■ Exercise:
In the records below, find each line holding the word "false" and copy it.

Stored dataset items

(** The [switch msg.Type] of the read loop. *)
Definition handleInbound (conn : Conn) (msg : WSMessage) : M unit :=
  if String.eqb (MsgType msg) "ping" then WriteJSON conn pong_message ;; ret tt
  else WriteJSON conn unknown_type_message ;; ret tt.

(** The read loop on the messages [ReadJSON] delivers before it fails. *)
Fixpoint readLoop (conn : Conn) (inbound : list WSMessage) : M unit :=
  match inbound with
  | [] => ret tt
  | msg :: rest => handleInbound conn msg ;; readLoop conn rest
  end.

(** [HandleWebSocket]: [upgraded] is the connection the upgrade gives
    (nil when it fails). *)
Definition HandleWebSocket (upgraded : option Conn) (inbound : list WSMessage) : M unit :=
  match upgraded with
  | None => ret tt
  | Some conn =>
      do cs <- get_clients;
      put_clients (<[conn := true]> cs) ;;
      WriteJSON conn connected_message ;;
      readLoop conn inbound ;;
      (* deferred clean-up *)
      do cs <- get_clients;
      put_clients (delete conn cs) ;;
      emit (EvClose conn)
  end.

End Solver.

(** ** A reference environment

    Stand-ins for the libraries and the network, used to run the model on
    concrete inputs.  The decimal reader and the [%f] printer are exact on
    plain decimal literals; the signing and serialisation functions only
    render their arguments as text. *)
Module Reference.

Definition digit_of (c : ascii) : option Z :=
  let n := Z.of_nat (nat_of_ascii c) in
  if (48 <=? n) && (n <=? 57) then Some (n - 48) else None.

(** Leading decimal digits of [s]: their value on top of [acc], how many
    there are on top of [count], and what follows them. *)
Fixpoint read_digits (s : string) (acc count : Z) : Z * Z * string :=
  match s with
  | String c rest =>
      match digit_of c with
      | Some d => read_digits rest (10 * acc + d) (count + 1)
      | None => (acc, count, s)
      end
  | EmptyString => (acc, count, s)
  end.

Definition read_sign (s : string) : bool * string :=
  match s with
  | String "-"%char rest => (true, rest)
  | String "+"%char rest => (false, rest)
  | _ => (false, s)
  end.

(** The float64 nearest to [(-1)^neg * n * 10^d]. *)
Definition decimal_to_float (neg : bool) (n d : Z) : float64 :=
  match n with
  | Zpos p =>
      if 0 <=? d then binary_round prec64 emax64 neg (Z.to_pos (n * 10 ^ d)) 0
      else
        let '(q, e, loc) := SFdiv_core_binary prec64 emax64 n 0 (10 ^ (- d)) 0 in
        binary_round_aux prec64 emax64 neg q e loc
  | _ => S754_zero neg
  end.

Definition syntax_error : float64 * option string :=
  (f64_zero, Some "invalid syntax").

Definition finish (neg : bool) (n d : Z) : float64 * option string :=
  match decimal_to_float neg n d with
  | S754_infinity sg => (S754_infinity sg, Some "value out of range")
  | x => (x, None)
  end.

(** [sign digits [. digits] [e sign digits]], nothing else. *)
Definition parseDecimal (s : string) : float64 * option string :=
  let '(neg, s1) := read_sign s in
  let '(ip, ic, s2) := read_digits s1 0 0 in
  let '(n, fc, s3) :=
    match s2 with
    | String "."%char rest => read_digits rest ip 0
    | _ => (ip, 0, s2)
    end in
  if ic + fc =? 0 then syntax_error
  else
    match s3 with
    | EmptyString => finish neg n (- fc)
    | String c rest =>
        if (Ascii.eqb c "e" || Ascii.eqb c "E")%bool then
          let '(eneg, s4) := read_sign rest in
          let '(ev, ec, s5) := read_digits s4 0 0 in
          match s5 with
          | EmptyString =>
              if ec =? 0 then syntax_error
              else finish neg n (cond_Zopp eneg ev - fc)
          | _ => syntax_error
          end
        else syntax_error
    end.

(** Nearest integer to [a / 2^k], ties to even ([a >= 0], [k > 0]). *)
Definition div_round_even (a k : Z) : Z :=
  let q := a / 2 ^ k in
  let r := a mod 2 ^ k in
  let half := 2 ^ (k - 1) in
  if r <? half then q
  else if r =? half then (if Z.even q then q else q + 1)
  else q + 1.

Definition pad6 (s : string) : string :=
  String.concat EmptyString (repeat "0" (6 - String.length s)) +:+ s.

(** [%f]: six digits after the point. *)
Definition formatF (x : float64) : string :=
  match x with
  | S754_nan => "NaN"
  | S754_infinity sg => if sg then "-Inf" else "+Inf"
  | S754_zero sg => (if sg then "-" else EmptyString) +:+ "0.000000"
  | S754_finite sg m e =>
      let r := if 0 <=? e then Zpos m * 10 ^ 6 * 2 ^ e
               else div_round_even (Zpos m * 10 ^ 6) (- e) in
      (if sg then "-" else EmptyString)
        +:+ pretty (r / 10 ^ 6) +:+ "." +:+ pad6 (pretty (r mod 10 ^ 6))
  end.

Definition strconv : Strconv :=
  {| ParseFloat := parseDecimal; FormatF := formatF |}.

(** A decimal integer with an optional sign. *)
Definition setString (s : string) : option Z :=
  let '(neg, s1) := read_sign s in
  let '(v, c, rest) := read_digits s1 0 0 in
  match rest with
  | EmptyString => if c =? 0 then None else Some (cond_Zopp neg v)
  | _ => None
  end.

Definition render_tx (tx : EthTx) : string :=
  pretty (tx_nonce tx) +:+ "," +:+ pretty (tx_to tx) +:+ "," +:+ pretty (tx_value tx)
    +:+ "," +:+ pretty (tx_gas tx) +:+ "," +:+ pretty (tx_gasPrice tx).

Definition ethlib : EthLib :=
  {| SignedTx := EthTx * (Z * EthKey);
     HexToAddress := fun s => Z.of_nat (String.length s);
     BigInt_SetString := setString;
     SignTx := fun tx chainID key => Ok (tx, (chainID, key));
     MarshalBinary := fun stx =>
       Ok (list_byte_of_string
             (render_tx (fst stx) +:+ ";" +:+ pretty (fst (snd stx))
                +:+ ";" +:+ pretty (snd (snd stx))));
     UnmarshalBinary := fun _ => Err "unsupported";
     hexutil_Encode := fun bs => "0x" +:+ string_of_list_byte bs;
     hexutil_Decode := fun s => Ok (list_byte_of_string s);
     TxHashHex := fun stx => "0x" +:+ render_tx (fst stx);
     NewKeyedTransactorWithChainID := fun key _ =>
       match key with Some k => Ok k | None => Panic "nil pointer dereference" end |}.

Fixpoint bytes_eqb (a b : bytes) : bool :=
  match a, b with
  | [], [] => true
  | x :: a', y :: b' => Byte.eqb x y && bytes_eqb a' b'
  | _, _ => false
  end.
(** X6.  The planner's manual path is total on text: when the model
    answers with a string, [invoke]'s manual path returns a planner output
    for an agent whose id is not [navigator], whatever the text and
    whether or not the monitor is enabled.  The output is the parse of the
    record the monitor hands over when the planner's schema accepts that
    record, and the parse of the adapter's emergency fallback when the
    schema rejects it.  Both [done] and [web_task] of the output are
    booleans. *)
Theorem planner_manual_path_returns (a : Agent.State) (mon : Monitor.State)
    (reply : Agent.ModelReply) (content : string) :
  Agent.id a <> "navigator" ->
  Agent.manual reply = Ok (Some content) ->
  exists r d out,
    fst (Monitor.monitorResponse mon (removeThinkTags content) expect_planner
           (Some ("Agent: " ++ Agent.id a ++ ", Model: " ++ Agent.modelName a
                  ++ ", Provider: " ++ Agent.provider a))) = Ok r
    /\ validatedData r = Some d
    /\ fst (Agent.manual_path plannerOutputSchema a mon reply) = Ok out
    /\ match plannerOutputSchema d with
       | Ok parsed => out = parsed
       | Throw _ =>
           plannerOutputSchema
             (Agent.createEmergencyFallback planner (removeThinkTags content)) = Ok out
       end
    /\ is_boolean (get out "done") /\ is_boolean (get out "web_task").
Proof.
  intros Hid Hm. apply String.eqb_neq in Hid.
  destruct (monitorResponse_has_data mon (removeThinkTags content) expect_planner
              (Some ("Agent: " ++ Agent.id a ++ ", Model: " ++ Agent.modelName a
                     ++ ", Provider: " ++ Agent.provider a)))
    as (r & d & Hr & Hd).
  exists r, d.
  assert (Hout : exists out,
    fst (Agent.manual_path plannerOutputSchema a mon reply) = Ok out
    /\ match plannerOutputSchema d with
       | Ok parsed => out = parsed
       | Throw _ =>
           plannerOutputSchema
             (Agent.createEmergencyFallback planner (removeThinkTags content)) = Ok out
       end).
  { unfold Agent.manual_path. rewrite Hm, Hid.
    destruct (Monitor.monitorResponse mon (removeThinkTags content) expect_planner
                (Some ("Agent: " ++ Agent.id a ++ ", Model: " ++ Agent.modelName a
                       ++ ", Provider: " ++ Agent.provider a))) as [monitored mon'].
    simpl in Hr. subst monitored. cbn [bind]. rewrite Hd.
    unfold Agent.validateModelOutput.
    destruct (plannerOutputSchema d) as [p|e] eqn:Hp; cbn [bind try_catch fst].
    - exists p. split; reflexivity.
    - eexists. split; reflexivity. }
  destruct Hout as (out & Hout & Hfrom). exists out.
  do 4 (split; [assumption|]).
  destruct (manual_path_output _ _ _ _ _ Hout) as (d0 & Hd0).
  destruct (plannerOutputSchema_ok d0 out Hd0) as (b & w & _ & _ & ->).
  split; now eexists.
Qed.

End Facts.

■ Output for this exercise:
  | String "+"%char rest => (false, rest)
  | _ => (false, s)
  | _, _ => false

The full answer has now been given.